Dataset records:
Lemma listed_files_wp n entry es its ps :
  (∀ e it ps, ready ps → indexed_entry n (lget ks ps).1 (lget ks ps).2 e it →
    wp (entry (e.1, e.2, e.2)) ps (λ f ps', ready ps' ∧ kept ps ps' ∧
      file_of n (lget ks ps').2 f it)) →
  ready ps → Forall2 (indexed_entry n (lget ks ps).1 (lget ks ps).2) es its →
  wp (mapM' entry ((λ e, (e.1, e.2, e.2)) <$> es)) ps (λ fs ps', ready ps' ∧ kept ps ps' ∧
    Forall2 (file_of n (lget ks ps').2) fs its).
Proof using LensLaws0.
  intros Hentry Hps Hes. eapply (wp_mapM kept ready (λ ps el it, ∃ e, el = (e.1, e.2, e.2) ∧
    indexed_entry n (lget ks ps).1 (lget ks ps).2 e it) (λ ps, file_of n (lget ks ps).2)).
  - intros el it ps1 Hps1 (e & -> & He). by apply Hentry.
  - intros el it p1 p2 [Hi Hl] (e & -> & He). exists e. split; [done|]. rewrite Hi.
    by eapply indexed_entry_later.
  - intros f it p1 p2 [_ Hl]. by apply file_of_later.
  - done.
  - apply Forall2_fmap_l. eapply Forall2_impl; [exact Hes|]. intros e it He. by exists e.
Qed.

(** The rounds go over the whole listing. *)
Lemma commit_rounds_wp n entry rounds es its w l0 ps :
  (∀ e it ps, ready ps → indexed_entry n (lget ks ps).1 (lget ks ps).2 e it →
    wp (entry (e.1, e.2, e.2)) ps (λ f ps', ready ps' ∧ kept ps ps' ∧
      file_of n (lget ks ps').2 f it)) →
  ready ps → length es ≤ rounds →
  Forall2 (indexed_entry n (lget ks ps).1 (lget ks ps).2) es its →
  tree_has n (lget ks ps).2 w l0 →
  wp (commit_rounds self rounds entry ((λ e, (e.1, e.2, e.2)) <$> es) w) ps
    (λ w' ps', ready ps' ∧ kept ps ps' ∧ tree_has n (lget ks ps').2 w' (l0 ++ its)).
Proof using All.
  intros Hentry. revert es its w l0 ps.
  induction rounds as [|rounds IH]; intros es its w l0 ps Hps Hlen Hes Hw; cbn [commit_rounds].
  all: set (k := files_at_a_time); assert (0 < k) as Hk by (unfold k, files_at_a_time; lia).
  all: apply wp_bind; rewrite <- fmap_take; eapply wp_mono;
    [by eapply (listed_files_wp n entry); [..|by apply Forall2_take]|];
    intros fs ps1 (Hps1 & Hk1 & Hfs).
  - destruct es as [|e es]; [|by simpl in Hlen; lia]. apply Forall2_nil_inv_l in Hes as ->.
    rewrite take_nil in Hfs. apply Forall2_nil_inv_r in Hfs as ->. eapply wp_Ok; [done|].
    rewrite app_nil_r. split_and!; [done..|]. by eapply tree_has_kept.
  - case_decide as Hfs0.
    + subst fs. apply Forall2_nil_inv_l in Hfs. destruct its as [|it its]; [|by destruct k; [lia|]].
      eapply wp_Ok; [done|]. rewrite app_nil_r. split_and!; [done..|].
      by eapply tree_has_kept.
    + apply wp_bind, on_tree_wp. eapply wp_mono.
      { eapply append_files_wp; [|done]. by eapply tree_has_kept. }
      intros _ [w' s'] (Hs' & Hl' & Hw'). destruct (tree_step ps1 s' Hs' Hl') as [Hps2 Hk2].
      rewrite <- fmap_drop. eapply wp_mono; [apply (IH _ (drop k its)); [done| | |]|].
      * rewrite length_drop. destruct es; simpl in *; lia.
      * assert (kept ps (lset ks ((lget ks ps1).1, s') ps1)) as [Hi Hl] by (by etrans).
        rewrite Hi. apply Forall2_drop. eapply Forall2_impl; [exact Hes|].
        intros e it. by apply indexed_entry_later.
      * by rewrite lget_lset.
      * intros w2 ps3 (Hps3 & Hk3 & Hw3). split_and!; [done|by do 2 (etrans; [eassumption|])|].
        by rewrite <- app_assoc, take_drop in Hw3.
Qed.

Lemma commit_to_tree_wp n fuel q l ps :
  n < fuel → ready ps → indexed_dir (S n) (lget ks ps).1 (lget ks ps).2 q l →
  wp (commit_to_tree (R := R) self fuel (hash_tree_writer Models.TreeList) q top) ps
    (λ w ps', ready ps' ∧ kept ps ps' ∧ tree_has n (lget ks ps').2 w l).
Proof using All.
  revert n q l ps. induction fuel as [|fuel IH]; intros n q l ps Hn Hps Hdir; [lia|].
  destruct Hdir as (es & Hes & Hf). cbn [commit_to_tree].
  apply wp_bind. eapply wp_Ok.
  { apply list_from_run; [exact Hes|]. intros e He hash.
    apply list_elem_of_lookup in He as [i Hi].
    destruct (Forall2_lookup_l _ _ _ _ _ Hf Hi) as (it & _ & Hit). by eapply indexed_no_hash. }
  rewrite length_fmap. eapply wp_mono; [eapply (commit_rounds_wp n _ _ es l _ []); [|done..| |]|].
  - intros e it ps1 Hps1 He. apply commit_entry_wp; [|done..].
    intros m q' l' ps2 -> Hps2 Hd. apply IH; [lia|done..].
  - done.
  - by apply tree_has_new.
  - by intros w ps' Hpost.
Qed.

(** A family's commit: a reference to everything that the index lists. *)
Lemma family_commit_wp n fuel now l ps :
  n < fuel → ready ps → indexed_dir (S n) (lget ks ps).1 (lget ks ps).2 None l →
  wp (commit (R := R) self fuel now top) ps (λ h ps', ready ps' ∧ kept ps ps' ∧
    stored_dir (S n) (lget ks ps').2 h l).
Proof using All.
  intros Hn Hps Hdir. unfold commit. apply wp_bind.
  eapply wp_mono; [by apply (commit_to_tree_wp n)|]. intros w ps1 (Hps1 & Hk1 & Hw).
  apply wp_bind, on_tree_wp. eapply wp_mono; [by apply (tree_hash_wp n)|].
  intros h [w' s'] (Hs' & Hl & _ & Hst). destruct (tree_step ps1 s' Hs' Hl) as [Hps2 Hk2].
  eapply wp_Ok; [done|]. rewrite lget_lset. split_and!; [done|by etrans|done].
Qed.

End Commit.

Work order - Look above for the line with "all: set (k"; retype exactly that line, every line after it up to the line with "destruct (Forall2_lookup_l _", and that line too, nothing else.

Answer to the problem -
  all: set (k := files_at_a_time); assert (0 < k) as Hk by (unfold k, files_at_a_time; lia).
  all: apply wp_bind; rewrite <- fmap_take; eapply wp_mono;
    [by eapply (listed_files_wp n entry); [..|by apply Forall2_take]|];
    intros fs ps1 (Hps1 & Hk1 & Hfs).
  - destruct es as [|e es]; [|by simpl in Hlen; lia]. apply Forall2_nil_inv_l in Hes as ->.
    rewrite take_nil in Hfs. apply Forall2_nil_inv_r in Hfs as ->. eapply wp_Ok; [done|].
    rewrite app_nil_r. split_and!; [done..|]. by eapply tree_has_kept.
  - case_decide as Hfs0.
    + subst fs. apply Forall2_nil_inv_l in Hfs. destruct its as [|it its]; [|by destruct k; [lia|]].
      eapply wp_Ok; [done|]. rewrite app_nil_r. split_and!; [done..|].
      by eapply tree_has_kept.
    + apply wp_bind, on_tree_wp. eapply wp_mono.
      { eapply append_files_wp; [|done]. by eapply tree_has_kept. }
      intros _ [w' s'] (Hs' & Hl' & Hw'). destruct (tree_step ps1 s' Hs' Hl') as [Hps2 Hk2].
      rewrite <- fmap_drop. eapply wp_mono; [apply (IH _ (drop k its)); [done| | |]|].
      * rewrite length_drop. destruct es; simpl in *; lia.
      * assert (kept ps (lset ks ((lget ks ps1).1, s') ps1)) as [Hi Hl] by (by etrans).
        rewrite Hi. apply Forall2_drop. eapply Forall2_impl; [exact Hes|].
        intros e it. by apply indexed_entry_later.
      * by rewrite lget_lset.
      * intros w2 ps3 (Hps3 & Hk3 & Hw3). split_and!; [done|by do 2 (etrans; [eassumption|])|].
        by rewrite <- app_assoc, take_drop in Hw3.
Qed.

Lemma commit_to_tree_wp n fuel q l ps :
  n < fuel → ready ps → indexed_dir (S n) (lget ks ps).1 (lget ks ps).2 q l →
  wp (commit_to_tree (R := R) self fuel (hash_tree_writer Models.TreeList) q top) ps
    (λ w ps', ready ps' ∧ kept ps ps' ∧ tree_has n (lget ks ps').2 w l).
Proof using All.
  revert n q l ps. induction fuel as [|fuel IH]; intros n q l ps Hn Hps Hdir; [lia|].
  destruct Hdir as (es & Hes & Hf). cbn [commit_to_tree].
  apply wp_bind. eapply wp_Ok.
  { apply list_from_run; [exact Hes|]. intros e He hash.
    apply list_elem_of_lookup in He as [i Hi].
    destruct (Forall2_lookup_l _ _ _ _ _ Hf Hi) as (it & _ & Hit). by eapply indexed_no_hash. }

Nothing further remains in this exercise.